Abstract

Spiral waves are ubiquitous spatiotemporal patterns that occur in various excitable systems. In cardiac tissue, the formation of these spiral waves is associated with life-threatening arrhythmias, and, therefore, it is important to study the dynamics of these waves. Tracking the trajectory of a spiral-wave tip can reveal important dynamical features of a spiral wave, such as its periodicity, and its vulnerability to instabilities. We show how to employ the data-driven spectral-decomposition method, called dynamic mode decomposition (DMD), to detect the profile a spiral tip trajectory (TT) in three settings: (1) a homogeneous medium; (2) a heterogeneous medium; and (3) with external noise.
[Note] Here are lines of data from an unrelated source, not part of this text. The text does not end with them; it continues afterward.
(** * Verification of the data-ingestion pipeline (src/data/data_ingestion.py)

    The pipeline reads a split fraction from a YAML file, downloads a CSV
    table, keeps the "happiness"/"sadness" rows and replaces their labels by
    1 and 0 (on a column taken from the table, which reaches the table only
    when pandas runs without copy-on-write), splits the table with
    scikit-learn and writes two CSV files.

    The development is a shallow embedding: Python objects that the code
    mutates (pandas DataFrames) live in a heap and are passed by reference;
    exceptions, the log and the file systems are threaded through a state and
    exception monad [Py].  pandas, PyYAML, numpy and scikit-learn are
    libraries the program calls; the operations it uses are modelled in the
    modules [Yaml], [Pandas], [Os], [Numpy] and [Sklearn] below.  The split
    fraction is a binary64 float; its product with the number of rows is
    taken and rounded up as the library does. *)

From Stdlib Require Import ZArith List String Ascii Floats Lia.
From stdpp Require Import base option list strings gmap.
Import ListNotations.
Open Scope string_scope.
Set Warnings "-register-all".

(** ** Python exceptions *)

Inductive exn : Type :=
| FileNotFoundError (filename : string)
| FileExistsError (filename : string)
| NotADirectoryError (filename : string)
| IsADirectoryError (filename : string)
| PermissionError (filename : string)
| UnicodeDecodeError
| URLError
| HTTPError (code : Z)
| KeyError (arg : string)
| TypeError
| ValueError
| OverflowError
| IndexError
| YAMLError
| EmptyDataError
| ParserError.

(** What a Python call does: return, raise, or (model only) touch a reference
    that is not live.  No handler catches [Stuck]. *)
Inductive outcome (A : Type) : Type :=
| Return (a : A)
| Raise (e : exn)
| Stuck.
Arguments Return {A} a.
Arguments Raise {A} e.
Arguments Stuck {A}.

#[global] Instance outcome_ret : MRet outcome := @Return.
#[global] Instance outcome_bind : MBind outcome :=
  fun A B k o =>
    match o with
    | Return a => k a
    | Raise e => Raise e
    | Stuck => Stuck
    end.

(** ** YAML documents as PyYAML's safe_load builds them *)
Module Yaml.

Inductive value : Type :=
| Null
| Bool (b : bool)
| Int (z : Z)
| Float (f : float)
| Str (s : string)
| Seq (items : list value)
| Map (items : list (string * value)).

(** [d[key]] on a dict. *)
Fixpoint dict_get (items : list (string * value)) (key : string) : option value :=
  match items with
  | [] => None
  | (k, v) :: rest => if String.eqb k key then Some v else dict_get rest key
  end.

(** The subscript [v[key]] with a string key: a dict raises KeyError(key) when
    the key is missing; every other document value raises TypeError. *)
Definition subscript (v : value) (key : string) : outcome value :=
  match v with
  | Map items =>
      match dict_get items key with
      | Some x => Return x
      | None => Raise (KeyError key)
      end
  | _ => Raise TypeError
  end.

End Yaml.

(** ** The part of pandas the pipeline uses *)
Module Pandas.

(** A cell of a table read from CSV. *)
Inductive value : Type :=
| VStr (s : string)
| VInt (z : Z)
| VNaN.

Definition value_eqb (a b : value) : bool :=
  match a, b with
  | VStr s, VStr t => String.eqb s t
  | VInt x, VInt y => Z.eqb x y
  | _, _ => false
  end.

(** A DataFrame is stored by column; [index] holds the row labels. *)
Record DataFrame : Type := mkDataFrame {
  index : list Z;
  columns : list (string * list value)
}.

Definition column_names (df : DataFrame) : list string := map fst (columns df).

Definition has_column (df : DataFrame) (c : string) : bool :=
  existsb (String.eqb c) (column_names df).

Definition mem (c : string) (l : list string) : bool := existsb (String.eqb c) l.

(** Python's repr of a list of plain strings, as in ['tweet_id']. *)
Fixpoint repr_items (l : list string) : string :=
  match l with
  | [] => ""
  | [x] => "'" ++ x ++ "'"
  | x :: rest => "'" ++ x ++ "', " ++ repr_items rest
  end.

Definition repr_list (l : list string) : string := "[" ++ repr_items l ++ "]".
We demonstrate that the performance of DMD-based TT (DMDTT) is either comparable to or better than the conventional tip-tracking methods, such as the isopotential-intersection method (IIM) and the integral method, in the cases (1)-(3): (1) Both IIM and DMDTT capture TT patterns at small values of the image-sampling interval τ; however, IIM is more sensitive than DMDTT to the changes in τ. (2) In a heterogeneous medium, IIM yields TT patterns, but with a background of scattered noisy points, which are suppressed in DMDTT. (3) DMDTT is more robust to external noise than IIM and is comparable in performance to the integral method. We also show that the DMDTT can detect non-trivial dynamics of spiral waves, such as their drift and the meandering; we show that DMDTT is comparable with the integral method in these cases and outperforms it if there is external noise. We show, finally, that DMD can be used to reconstruct, and hence predict, the spatiotemporal evolution of spiral waves in the models we study.